Brief
Look through the records below for the line with "cx_accessed := accessed_entities;". Return that line and each one after it up to and including the line with "Definition lines_range st", exactly.

Supplied data
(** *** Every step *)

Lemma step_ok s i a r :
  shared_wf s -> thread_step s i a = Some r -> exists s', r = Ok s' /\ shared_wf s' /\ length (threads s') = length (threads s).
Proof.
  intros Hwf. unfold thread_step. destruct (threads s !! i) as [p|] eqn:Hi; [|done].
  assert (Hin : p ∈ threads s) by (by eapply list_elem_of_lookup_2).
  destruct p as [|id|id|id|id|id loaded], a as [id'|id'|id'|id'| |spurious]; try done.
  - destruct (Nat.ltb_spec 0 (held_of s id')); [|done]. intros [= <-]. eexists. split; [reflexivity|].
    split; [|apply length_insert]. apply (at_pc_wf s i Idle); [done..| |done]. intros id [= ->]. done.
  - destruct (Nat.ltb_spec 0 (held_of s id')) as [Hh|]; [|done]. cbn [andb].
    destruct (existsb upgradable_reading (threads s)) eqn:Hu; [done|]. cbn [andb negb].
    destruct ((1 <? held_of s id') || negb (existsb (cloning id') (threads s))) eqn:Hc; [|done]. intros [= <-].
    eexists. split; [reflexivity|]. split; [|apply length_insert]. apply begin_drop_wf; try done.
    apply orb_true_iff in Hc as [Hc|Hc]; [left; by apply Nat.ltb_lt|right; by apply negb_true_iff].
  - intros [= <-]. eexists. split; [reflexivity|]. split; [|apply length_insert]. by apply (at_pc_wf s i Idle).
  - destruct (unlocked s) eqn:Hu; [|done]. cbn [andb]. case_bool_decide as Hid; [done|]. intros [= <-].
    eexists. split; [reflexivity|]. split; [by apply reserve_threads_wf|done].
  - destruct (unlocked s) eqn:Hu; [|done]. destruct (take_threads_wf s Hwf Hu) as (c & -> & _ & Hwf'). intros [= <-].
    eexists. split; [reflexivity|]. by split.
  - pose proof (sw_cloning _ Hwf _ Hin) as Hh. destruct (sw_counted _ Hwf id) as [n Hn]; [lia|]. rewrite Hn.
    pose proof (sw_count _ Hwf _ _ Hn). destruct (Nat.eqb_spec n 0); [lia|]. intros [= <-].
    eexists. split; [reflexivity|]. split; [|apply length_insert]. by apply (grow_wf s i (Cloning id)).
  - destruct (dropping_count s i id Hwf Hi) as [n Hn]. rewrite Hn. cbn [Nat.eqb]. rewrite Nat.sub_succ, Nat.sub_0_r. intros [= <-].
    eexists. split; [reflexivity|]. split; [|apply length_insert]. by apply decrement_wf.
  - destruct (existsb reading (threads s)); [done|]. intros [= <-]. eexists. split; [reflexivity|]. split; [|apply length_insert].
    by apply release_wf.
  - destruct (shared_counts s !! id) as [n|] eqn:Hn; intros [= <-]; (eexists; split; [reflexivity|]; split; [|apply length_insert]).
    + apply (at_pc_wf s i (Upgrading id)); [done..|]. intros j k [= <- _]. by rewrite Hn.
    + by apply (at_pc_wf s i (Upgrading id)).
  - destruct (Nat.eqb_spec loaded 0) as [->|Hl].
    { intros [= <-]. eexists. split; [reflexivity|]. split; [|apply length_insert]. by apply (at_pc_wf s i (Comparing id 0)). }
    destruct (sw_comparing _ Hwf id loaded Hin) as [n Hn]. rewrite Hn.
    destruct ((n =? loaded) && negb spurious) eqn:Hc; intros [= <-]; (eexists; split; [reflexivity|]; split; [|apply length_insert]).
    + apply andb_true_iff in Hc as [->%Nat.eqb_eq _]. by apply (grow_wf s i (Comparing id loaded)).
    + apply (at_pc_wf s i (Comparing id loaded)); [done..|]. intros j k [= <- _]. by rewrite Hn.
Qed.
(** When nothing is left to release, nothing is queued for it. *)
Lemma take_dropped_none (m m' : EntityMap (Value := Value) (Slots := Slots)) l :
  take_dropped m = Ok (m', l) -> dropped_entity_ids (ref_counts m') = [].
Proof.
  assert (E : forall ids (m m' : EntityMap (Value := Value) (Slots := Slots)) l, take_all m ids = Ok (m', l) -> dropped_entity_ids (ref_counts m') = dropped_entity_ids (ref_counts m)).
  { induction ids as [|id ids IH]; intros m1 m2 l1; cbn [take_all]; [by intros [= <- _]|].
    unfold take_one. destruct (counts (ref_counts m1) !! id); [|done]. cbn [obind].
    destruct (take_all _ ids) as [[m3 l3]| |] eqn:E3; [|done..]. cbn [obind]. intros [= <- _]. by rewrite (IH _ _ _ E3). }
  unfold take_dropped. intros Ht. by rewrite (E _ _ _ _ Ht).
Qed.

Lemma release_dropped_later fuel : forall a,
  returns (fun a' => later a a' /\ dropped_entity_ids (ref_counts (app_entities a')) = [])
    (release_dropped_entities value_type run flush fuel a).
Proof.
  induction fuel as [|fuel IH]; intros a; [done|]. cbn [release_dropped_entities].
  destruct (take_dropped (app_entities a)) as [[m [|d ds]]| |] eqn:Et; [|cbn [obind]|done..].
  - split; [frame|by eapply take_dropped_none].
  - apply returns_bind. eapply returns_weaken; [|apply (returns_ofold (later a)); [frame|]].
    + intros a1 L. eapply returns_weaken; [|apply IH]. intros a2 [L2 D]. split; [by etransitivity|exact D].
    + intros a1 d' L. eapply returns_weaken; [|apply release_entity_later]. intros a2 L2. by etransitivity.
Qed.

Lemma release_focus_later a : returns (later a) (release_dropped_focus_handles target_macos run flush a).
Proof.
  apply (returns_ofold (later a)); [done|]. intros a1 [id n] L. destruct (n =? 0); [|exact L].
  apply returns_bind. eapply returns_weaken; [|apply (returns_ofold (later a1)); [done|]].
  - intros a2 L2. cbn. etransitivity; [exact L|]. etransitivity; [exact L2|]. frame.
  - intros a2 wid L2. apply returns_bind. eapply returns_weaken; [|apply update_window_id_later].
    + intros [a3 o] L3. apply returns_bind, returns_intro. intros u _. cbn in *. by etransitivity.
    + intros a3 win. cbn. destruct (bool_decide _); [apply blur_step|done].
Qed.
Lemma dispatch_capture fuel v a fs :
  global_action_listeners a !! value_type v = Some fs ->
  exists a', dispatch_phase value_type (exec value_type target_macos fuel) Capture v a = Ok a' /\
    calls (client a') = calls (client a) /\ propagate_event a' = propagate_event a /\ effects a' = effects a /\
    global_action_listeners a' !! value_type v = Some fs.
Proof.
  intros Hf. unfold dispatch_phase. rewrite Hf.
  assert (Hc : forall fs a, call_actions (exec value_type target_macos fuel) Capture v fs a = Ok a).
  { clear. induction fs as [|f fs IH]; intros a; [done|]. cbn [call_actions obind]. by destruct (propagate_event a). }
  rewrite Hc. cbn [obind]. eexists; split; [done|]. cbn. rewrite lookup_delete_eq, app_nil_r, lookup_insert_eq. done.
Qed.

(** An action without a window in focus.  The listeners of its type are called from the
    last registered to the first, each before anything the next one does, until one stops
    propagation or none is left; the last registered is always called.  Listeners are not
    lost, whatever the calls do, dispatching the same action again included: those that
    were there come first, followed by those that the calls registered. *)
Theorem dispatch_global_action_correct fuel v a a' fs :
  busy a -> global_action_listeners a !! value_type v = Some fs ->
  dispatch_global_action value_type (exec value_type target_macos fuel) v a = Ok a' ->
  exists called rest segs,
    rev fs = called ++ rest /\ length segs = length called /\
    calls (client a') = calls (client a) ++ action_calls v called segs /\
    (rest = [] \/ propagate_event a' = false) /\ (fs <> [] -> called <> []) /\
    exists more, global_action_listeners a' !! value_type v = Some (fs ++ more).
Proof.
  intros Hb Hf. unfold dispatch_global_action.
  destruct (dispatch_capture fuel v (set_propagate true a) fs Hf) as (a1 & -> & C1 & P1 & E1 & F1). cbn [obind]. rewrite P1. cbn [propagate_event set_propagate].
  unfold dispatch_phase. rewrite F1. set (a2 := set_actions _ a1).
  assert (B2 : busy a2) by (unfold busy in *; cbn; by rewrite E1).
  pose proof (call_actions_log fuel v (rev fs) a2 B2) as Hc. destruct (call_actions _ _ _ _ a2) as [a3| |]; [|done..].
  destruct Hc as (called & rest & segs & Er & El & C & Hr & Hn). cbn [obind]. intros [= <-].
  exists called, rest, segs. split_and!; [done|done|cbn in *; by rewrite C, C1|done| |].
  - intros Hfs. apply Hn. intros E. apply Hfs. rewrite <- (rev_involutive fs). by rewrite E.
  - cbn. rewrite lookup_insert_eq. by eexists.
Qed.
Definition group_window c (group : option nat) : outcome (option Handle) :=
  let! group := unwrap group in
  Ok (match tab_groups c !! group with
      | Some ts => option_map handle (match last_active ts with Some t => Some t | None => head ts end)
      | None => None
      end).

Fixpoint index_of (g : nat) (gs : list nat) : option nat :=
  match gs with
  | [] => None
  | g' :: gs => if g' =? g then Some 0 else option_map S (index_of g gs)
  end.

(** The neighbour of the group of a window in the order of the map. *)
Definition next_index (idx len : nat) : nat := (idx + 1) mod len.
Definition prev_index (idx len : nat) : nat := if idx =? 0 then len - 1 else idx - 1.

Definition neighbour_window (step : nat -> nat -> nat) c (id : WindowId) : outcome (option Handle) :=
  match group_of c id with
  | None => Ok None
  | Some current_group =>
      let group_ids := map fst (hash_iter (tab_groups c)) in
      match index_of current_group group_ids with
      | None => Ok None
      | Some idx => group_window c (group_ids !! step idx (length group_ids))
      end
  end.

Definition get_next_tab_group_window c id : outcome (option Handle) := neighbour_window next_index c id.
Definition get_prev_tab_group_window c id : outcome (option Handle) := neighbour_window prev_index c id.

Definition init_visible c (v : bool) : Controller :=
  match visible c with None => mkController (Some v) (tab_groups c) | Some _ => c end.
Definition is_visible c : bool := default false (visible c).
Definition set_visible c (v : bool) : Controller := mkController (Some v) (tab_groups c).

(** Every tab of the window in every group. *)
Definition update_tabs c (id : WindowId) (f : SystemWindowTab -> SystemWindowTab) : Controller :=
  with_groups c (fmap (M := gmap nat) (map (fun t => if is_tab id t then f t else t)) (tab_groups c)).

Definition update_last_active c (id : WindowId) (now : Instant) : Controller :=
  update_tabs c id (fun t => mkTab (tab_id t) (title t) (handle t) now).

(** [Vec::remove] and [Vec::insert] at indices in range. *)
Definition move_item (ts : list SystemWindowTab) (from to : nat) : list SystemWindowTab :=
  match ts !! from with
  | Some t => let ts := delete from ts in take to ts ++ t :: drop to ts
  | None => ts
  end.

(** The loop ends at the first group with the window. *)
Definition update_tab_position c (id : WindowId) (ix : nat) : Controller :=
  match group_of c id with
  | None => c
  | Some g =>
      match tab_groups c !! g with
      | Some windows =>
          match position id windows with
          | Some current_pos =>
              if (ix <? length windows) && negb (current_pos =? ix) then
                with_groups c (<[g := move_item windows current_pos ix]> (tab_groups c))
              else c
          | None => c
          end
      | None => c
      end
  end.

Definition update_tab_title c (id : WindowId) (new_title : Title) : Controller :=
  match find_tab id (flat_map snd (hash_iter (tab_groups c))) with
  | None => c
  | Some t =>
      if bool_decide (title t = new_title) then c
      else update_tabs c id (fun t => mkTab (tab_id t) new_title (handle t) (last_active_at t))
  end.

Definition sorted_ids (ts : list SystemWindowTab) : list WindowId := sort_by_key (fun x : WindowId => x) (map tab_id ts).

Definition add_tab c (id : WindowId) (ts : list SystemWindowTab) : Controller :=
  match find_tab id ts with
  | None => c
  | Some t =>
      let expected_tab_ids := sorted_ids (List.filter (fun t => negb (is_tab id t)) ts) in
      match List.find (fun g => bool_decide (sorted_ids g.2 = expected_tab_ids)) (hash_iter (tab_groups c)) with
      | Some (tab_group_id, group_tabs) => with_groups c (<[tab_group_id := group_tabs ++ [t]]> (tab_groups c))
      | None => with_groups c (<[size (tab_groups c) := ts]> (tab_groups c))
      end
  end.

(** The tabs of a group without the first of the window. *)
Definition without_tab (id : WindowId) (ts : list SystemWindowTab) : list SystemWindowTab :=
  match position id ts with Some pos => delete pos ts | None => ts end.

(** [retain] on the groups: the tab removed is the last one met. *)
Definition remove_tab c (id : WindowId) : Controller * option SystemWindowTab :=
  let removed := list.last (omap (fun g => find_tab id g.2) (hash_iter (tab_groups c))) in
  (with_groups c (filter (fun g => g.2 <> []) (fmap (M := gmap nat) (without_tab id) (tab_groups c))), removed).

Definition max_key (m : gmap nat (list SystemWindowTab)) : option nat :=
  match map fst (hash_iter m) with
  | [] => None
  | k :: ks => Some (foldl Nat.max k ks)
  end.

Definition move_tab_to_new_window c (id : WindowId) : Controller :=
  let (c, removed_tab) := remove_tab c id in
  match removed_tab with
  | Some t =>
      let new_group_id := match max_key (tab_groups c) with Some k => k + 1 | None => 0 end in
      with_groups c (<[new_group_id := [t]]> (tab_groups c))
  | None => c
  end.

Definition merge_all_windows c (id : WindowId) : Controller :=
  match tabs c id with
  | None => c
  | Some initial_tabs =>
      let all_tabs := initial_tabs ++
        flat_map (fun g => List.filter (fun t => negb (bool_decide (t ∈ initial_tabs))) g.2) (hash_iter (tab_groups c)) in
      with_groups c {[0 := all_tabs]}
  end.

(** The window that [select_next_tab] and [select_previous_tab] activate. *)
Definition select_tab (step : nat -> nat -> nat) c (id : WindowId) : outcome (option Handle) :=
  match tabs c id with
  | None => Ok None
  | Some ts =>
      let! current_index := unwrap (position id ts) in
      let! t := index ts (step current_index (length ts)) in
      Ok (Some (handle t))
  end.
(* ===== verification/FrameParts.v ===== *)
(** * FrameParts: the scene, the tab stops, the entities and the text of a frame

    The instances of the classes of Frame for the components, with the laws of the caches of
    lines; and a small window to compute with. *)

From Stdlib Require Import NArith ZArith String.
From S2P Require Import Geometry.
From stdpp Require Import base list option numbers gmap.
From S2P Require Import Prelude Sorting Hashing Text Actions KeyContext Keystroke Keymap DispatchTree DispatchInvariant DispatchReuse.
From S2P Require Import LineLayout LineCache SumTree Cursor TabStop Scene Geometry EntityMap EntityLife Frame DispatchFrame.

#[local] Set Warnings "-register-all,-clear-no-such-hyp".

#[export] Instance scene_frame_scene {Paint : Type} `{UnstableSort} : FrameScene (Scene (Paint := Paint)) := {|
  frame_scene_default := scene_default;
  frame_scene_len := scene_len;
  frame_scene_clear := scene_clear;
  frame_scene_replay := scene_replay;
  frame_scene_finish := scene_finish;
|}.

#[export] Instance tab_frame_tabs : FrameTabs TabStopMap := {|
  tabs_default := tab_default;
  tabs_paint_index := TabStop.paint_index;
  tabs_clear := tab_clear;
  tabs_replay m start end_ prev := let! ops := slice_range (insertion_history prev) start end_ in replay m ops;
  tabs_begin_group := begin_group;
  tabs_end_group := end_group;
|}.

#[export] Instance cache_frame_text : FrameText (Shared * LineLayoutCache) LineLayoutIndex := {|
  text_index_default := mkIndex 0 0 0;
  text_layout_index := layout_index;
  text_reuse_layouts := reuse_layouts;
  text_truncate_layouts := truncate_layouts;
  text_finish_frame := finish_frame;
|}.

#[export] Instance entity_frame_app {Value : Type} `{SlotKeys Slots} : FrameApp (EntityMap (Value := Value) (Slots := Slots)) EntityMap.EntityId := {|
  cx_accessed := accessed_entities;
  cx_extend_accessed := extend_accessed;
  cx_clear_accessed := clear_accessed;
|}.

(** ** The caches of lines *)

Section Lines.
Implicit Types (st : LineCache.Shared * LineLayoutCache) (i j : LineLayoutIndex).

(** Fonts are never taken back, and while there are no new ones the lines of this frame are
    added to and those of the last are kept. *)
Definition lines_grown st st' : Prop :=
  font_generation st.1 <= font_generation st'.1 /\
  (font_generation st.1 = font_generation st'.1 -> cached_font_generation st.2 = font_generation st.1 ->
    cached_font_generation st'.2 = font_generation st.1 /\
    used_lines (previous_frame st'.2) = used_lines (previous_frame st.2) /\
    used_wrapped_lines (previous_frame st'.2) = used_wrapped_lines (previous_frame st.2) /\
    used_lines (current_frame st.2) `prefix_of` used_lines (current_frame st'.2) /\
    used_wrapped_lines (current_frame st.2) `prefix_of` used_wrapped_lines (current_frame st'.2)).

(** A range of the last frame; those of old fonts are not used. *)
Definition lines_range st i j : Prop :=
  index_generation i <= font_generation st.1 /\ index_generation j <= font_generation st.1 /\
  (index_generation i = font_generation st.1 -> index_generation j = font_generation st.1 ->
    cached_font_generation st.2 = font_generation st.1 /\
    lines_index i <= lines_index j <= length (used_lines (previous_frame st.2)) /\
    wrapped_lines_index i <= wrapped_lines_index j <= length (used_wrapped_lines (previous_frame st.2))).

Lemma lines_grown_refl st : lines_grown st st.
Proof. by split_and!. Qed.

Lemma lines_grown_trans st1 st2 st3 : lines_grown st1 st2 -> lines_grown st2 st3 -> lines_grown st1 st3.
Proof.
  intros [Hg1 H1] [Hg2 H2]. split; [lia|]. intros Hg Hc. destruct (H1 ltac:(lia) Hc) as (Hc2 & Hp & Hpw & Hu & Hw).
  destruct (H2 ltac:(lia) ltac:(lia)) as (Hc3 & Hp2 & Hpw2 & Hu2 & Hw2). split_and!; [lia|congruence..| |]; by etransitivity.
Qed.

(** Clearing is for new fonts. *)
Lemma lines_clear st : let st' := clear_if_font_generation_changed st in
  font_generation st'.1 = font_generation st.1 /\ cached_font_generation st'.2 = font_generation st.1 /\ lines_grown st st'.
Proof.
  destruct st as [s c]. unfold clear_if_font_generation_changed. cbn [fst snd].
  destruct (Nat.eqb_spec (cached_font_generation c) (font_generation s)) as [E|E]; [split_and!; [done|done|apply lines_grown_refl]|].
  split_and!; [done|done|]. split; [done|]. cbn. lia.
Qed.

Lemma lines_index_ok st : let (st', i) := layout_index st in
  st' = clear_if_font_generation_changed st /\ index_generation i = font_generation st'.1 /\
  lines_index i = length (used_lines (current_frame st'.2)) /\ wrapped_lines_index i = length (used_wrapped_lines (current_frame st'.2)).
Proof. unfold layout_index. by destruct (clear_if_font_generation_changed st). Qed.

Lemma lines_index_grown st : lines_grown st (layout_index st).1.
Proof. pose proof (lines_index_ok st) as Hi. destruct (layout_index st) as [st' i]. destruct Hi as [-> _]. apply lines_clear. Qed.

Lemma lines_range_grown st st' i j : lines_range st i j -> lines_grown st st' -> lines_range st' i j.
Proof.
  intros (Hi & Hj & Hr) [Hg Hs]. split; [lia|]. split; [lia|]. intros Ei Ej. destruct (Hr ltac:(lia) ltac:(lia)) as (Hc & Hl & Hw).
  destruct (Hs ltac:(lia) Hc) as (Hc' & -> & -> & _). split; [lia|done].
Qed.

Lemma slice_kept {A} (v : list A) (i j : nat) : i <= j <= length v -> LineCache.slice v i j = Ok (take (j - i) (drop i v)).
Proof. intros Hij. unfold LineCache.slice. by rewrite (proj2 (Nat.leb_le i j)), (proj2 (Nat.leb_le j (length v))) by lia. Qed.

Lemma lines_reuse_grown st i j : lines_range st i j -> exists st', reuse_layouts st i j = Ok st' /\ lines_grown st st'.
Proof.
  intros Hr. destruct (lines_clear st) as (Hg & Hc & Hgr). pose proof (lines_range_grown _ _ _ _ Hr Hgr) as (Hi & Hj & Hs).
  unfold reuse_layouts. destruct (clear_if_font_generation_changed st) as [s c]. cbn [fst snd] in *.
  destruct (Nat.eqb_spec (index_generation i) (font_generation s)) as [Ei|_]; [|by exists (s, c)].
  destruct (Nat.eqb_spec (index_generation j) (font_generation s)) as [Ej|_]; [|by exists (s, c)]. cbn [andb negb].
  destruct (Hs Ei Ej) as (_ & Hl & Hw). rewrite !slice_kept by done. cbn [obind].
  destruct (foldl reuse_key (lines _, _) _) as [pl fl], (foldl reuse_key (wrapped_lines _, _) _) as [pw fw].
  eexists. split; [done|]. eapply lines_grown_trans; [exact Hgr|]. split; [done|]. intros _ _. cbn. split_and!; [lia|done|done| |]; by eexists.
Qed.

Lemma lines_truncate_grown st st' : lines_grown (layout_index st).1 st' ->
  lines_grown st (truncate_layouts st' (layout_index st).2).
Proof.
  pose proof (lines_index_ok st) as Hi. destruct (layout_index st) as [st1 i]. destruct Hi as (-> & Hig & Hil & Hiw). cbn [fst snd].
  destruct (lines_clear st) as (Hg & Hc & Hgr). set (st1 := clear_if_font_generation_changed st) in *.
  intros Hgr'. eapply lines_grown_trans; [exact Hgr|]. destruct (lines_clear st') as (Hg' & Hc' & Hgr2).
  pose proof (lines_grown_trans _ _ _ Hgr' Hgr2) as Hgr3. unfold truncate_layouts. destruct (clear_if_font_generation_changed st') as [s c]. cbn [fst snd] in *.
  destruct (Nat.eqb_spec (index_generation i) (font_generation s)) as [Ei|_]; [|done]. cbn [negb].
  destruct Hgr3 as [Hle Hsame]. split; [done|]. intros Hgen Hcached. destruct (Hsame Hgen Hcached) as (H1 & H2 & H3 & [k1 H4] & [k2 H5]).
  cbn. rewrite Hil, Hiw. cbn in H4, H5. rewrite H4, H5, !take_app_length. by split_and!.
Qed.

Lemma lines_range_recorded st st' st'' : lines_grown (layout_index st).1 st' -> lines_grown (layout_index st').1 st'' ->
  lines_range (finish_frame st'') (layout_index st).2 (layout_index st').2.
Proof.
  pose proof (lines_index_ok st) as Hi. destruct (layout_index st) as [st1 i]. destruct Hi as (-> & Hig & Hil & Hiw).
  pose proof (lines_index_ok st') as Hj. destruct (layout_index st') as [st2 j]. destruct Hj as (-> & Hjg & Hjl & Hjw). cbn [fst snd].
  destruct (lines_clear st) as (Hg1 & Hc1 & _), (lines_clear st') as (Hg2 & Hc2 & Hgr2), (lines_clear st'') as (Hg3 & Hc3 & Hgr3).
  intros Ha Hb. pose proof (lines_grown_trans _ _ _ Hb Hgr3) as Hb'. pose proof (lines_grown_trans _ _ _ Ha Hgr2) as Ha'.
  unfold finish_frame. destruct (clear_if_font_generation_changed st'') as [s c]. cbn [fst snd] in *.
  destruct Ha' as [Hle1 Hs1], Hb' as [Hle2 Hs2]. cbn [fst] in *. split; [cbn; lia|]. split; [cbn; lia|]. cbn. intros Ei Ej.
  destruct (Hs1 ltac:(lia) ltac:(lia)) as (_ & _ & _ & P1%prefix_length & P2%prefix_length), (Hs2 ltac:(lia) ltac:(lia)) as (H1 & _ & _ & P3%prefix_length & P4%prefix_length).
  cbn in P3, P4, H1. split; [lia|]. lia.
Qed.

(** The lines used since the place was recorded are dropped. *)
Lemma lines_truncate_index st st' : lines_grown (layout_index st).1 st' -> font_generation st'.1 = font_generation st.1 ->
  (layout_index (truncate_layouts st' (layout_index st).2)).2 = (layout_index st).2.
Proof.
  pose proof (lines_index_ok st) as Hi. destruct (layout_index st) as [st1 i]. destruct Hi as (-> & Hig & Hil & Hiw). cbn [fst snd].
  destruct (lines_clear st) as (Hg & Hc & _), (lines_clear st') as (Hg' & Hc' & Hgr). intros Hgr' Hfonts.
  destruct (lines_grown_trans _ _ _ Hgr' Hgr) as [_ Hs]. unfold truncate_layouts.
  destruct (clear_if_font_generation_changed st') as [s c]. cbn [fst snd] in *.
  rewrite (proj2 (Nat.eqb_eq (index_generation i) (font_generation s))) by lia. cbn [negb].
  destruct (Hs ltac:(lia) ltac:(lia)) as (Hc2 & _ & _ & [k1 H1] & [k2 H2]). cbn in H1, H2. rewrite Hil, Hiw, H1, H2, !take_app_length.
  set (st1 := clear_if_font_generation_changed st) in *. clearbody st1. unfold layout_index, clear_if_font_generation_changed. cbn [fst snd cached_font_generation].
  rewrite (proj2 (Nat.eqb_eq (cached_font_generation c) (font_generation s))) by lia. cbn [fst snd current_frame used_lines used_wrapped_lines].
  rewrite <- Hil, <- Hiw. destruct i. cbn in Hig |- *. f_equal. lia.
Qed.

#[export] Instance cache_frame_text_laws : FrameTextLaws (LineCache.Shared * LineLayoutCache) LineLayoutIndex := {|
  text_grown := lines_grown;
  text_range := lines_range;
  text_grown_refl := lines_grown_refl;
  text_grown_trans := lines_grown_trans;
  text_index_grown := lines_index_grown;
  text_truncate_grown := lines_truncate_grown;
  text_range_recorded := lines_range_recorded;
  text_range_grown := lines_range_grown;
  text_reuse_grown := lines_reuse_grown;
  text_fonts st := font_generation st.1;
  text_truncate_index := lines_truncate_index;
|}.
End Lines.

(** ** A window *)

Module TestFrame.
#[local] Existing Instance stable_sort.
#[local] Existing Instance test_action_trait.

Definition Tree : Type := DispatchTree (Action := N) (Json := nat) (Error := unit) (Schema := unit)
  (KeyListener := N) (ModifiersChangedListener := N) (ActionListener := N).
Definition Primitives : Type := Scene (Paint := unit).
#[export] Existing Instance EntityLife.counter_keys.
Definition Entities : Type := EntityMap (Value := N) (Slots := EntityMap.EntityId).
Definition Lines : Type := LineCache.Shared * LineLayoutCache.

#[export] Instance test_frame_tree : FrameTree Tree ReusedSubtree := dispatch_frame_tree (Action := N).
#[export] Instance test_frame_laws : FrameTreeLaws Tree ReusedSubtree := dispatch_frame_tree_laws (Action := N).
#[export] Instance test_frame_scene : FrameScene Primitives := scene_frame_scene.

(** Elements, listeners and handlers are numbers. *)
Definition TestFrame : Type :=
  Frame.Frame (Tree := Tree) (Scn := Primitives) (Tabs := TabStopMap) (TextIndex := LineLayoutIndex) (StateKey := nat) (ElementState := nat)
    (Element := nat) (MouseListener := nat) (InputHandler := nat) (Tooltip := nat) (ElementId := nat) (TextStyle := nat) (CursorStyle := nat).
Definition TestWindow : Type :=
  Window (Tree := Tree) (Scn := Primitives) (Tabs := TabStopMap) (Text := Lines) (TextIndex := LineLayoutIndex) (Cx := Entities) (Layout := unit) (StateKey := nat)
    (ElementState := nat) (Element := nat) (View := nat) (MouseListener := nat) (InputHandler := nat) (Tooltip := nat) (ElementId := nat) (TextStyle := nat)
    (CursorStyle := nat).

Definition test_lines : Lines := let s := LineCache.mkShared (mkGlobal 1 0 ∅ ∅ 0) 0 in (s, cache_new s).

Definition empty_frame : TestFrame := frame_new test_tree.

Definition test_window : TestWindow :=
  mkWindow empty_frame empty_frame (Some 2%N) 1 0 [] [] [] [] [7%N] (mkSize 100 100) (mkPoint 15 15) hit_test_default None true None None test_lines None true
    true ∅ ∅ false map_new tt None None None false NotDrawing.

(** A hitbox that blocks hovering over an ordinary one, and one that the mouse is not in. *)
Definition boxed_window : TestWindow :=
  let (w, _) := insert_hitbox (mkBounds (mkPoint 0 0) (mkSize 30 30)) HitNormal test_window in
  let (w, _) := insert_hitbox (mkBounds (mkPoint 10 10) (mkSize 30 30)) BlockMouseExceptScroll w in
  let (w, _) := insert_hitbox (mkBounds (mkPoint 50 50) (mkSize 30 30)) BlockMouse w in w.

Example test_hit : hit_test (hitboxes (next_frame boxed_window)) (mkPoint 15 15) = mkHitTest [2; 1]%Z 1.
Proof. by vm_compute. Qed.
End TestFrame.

Your solution
  cx_accessed := accessed_entities;
  cx_extend_accessed := extend_accessed;
  cx_clear_accessed := clear_accessed;
|}.

(** ** The caches of lines *)

Section Lines.
Implicit Types (st : LineCache.Shared * LineLayoutCache) (i j : LineLayoutIndex).

(** Fonts are never taken back, and while there are no new ones the lines of this frame are
    added to and those of the last are kept. *)
Definition lines_grown st st' : Prop :=
  font_generation st.1 <= font_generation st'.1 /\
  (font_generation st.1 = font_generation st'.1 -> cached_font_generation st.2 = font_generation st.1 ->
    cached_font_generation st'.2 = font_generation st.1 /\
    used_lines (previous_frame st'.2) = used_lines (previous_frame st.2) /\
    used_wrapped_lines (previous_frame st'.2) = used_wrapped_lines (previous_frame st.2) /\
    used_lines (current_frame st.2) `prefix_of` used_lines (current_frame st'.2) /\
    used_wrapped_lines (current_frame st.2) `prefix_of` used_wrapped_lines (current_frame st'.2)).

(** A range of the last frame; those of old fonts are not used. *)
Definition lines_range st i j : Prop :=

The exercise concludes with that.